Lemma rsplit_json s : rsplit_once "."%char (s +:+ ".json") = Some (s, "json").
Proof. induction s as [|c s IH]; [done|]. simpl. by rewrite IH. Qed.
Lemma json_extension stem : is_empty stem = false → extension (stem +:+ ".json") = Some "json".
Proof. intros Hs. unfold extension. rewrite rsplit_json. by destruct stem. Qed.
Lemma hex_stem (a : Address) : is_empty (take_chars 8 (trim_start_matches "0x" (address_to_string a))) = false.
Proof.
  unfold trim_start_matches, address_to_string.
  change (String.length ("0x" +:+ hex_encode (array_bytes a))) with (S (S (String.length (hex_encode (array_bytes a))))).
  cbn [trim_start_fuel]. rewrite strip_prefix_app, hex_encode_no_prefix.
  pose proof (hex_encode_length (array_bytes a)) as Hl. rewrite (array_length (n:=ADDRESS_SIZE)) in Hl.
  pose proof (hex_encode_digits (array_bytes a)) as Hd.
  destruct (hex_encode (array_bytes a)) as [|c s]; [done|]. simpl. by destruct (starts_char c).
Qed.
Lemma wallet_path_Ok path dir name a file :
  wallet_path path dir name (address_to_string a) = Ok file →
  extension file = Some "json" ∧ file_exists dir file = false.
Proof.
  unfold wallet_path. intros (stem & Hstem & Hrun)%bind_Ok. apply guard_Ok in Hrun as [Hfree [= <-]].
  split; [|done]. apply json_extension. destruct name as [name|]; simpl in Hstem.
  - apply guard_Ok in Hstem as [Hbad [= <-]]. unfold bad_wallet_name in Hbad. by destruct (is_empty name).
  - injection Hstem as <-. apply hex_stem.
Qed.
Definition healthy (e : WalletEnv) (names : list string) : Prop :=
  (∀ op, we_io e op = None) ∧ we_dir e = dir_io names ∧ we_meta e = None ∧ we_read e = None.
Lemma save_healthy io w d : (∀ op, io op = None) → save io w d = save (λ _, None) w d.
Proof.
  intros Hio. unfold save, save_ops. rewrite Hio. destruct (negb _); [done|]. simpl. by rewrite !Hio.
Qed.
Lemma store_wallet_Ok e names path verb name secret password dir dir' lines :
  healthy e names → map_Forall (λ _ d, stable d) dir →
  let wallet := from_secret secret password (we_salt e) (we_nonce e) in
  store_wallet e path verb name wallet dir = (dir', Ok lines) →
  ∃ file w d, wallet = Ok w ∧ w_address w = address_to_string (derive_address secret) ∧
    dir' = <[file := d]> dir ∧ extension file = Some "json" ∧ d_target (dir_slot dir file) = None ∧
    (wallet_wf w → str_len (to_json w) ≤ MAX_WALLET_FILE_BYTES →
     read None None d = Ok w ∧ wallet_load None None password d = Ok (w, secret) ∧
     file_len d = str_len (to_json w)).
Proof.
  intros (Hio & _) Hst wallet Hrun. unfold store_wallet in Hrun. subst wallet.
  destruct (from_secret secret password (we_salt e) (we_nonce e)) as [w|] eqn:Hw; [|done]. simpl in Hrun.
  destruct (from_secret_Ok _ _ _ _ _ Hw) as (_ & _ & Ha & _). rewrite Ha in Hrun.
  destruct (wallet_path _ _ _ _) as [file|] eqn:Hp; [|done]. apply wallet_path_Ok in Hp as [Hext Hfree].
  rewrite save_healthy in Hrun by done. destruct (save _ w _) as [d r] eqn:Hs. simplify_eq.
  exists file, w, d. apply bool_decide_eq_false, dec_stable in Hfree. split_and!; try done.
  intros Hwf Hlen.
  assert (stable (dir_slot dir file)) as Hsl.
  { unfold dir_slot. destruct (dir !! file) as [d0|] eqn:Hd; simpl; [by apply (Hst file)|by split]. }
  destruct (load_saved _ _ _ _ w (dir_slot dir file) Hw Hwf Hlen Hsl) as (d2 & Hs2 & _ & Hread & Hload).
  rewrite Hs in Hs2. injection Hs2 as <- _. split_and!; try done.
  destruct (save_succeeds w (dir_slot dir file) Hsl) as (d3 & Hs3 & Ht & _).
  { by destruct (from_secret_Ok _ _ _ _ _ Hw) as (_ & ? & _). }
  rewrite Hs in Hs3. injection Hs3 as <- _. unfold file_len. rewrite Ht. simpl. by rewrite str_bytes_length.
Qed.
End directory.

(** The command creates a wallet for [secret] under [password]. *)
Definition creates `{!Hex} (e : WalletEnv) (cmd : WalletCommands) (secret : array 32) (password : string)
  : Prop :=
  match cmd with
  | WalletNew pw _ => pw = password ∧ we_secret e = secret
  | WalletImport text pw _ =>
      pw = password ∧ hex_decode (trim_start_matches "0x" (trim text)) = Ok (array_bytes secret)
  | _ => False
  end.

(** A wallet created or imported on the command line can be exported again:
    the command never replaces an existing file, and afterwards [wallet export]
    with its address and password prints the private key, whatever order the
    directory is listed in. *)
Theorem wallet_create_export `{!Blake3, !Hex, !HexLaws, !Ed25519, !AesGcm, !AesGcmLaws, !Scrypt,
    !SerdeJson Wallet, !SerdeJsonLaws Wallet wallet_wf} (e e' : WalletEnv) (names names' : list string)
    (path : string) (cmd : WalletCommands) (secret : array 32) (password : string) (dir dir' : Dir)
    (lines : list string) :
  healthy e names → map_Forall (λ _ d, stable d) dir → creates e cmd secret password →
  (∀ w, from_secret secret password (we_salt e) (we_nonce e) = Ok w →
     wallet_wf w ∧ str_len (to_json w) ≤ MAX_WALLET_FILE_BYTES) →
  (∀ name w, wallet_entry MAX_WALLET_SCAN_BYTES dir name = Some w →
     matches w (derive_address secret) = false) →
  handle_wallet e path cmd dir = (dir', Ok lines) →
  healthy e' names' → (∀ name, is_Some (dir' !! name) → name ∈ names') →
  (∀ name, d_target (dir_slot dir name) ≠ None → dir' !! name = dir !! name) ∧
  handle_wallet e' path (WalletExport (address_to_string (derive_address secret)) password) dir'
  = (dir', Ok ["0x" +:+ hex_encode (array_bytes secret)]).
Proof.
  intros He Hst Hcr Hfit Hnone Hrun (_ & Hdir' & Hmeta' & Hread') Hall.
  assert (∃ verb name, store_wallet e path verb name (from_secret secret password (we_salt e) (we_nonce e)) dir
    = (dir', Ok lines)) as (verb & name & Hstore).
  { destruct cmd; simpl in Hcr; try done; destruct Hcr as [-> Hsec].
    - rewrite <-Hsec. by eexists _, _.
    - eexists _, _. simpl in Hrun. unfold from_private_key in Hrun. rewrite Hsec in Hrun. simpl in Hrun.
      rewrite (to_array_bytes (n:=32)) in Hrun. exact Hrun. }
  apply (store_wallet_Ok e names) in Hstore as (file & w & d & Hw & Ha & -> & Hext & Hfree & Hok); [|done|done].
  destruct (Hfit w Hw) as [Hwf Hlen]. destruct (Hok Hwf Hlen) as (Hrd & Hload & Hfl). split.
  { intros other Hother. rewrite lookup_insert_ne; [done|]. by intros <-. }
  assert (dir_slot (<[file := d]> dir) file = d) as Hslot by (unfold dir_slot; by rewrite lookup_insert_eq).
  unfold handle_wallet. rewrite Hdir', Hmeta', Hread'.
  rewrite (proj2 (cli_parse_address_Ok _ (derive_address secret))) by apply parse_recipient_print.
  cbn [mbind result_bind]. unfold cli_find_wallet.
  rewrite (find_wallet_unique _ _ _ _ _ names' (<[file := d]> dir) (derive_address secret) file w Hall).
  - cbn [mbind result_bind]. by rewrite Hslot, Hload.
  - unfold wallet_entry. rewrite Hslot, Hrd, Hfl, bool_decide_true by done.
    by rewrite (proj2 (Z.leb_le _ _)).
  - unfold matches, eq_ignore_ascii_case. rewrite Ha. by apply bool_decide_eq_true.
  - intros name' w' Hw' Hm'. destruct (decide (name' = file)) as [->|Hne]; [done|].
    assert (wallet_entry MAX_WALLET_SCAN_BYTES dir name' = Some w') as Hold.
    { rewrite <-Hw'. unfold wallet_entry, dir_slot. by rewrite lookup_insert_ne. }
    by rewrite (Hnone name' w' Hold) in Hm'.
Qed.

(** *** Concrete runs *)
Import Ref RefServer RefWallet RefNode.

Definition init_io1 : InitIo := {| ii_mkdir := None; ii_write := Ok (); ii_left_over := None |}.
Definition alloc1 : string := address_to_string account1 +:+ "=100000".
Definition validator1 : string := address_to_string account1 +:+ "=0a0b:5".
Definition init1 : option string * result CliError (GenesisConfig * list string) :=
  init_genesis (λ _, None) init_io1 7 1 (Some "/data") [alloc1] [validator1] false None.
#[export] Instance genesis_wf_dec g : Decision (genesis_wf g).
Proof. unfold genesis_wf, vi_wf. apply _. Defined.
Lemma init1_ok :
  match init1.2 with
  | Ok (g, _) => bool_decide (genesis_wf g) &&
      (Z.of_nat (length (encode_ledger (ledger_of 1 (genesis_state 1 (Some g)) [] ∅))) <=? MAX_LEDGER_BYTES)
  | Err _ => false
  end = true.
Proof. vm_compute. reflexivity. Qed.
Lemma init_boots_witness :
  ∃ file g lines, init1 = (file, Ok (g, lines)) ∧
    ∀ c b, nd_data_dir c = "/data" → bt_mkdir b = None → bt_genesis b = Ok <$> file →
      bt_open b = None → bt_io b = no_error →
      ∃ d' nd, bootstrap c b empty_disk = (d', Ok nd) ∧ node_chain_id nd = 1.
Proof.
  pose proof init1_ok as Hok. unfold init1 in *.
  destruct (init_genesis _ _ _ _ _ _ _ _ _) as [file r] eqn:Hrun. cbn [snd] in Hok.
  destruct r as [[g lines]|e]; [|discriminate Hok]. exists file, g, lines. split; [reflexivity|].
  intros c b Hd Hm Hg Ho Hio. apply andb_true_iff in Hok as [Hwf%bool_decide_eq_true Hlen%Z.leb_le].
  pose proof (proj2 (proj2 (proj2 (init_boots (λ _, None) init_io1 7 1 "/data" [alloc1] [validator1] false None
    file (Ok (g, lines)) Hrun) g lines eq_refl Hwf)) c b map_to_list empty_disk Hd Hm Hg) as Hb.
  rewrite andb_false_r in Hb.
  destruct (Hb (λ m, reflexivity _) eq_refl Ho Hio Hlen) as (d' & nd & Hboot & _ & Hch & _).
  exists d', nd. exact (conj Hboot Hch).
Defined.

· · · ·

**Exercise instructions:** Looking at the data above, write out exactly the lines that start at the one containing "name & Hstore)." and end at the one containing "apply (store_wallet_Ok e"; include both and nothing beyond.

**Solution for this exercise:**
    = (dir', Ok lines)) as (verb & name & Hstore).
  { destruct cmd; simpl in Hcr; try done; destruct Hcr as [-> Hsec].
    - rewrite <-Hsec. by eexists _, _.
    - eexists _, _. simpl in Hrun. unfold from_private_key in Hrun. rewrite Hsec in Hrun. simpl in Hrun.
      rewrite (to_array_bytes (n:=32)) in Hrun. exact Hrun. }
  apply (store_wallet_Ok e names) in Hstore as (file & w & d & Hw & Ha & -> & Hext & Hfree & Hok); [|done|done].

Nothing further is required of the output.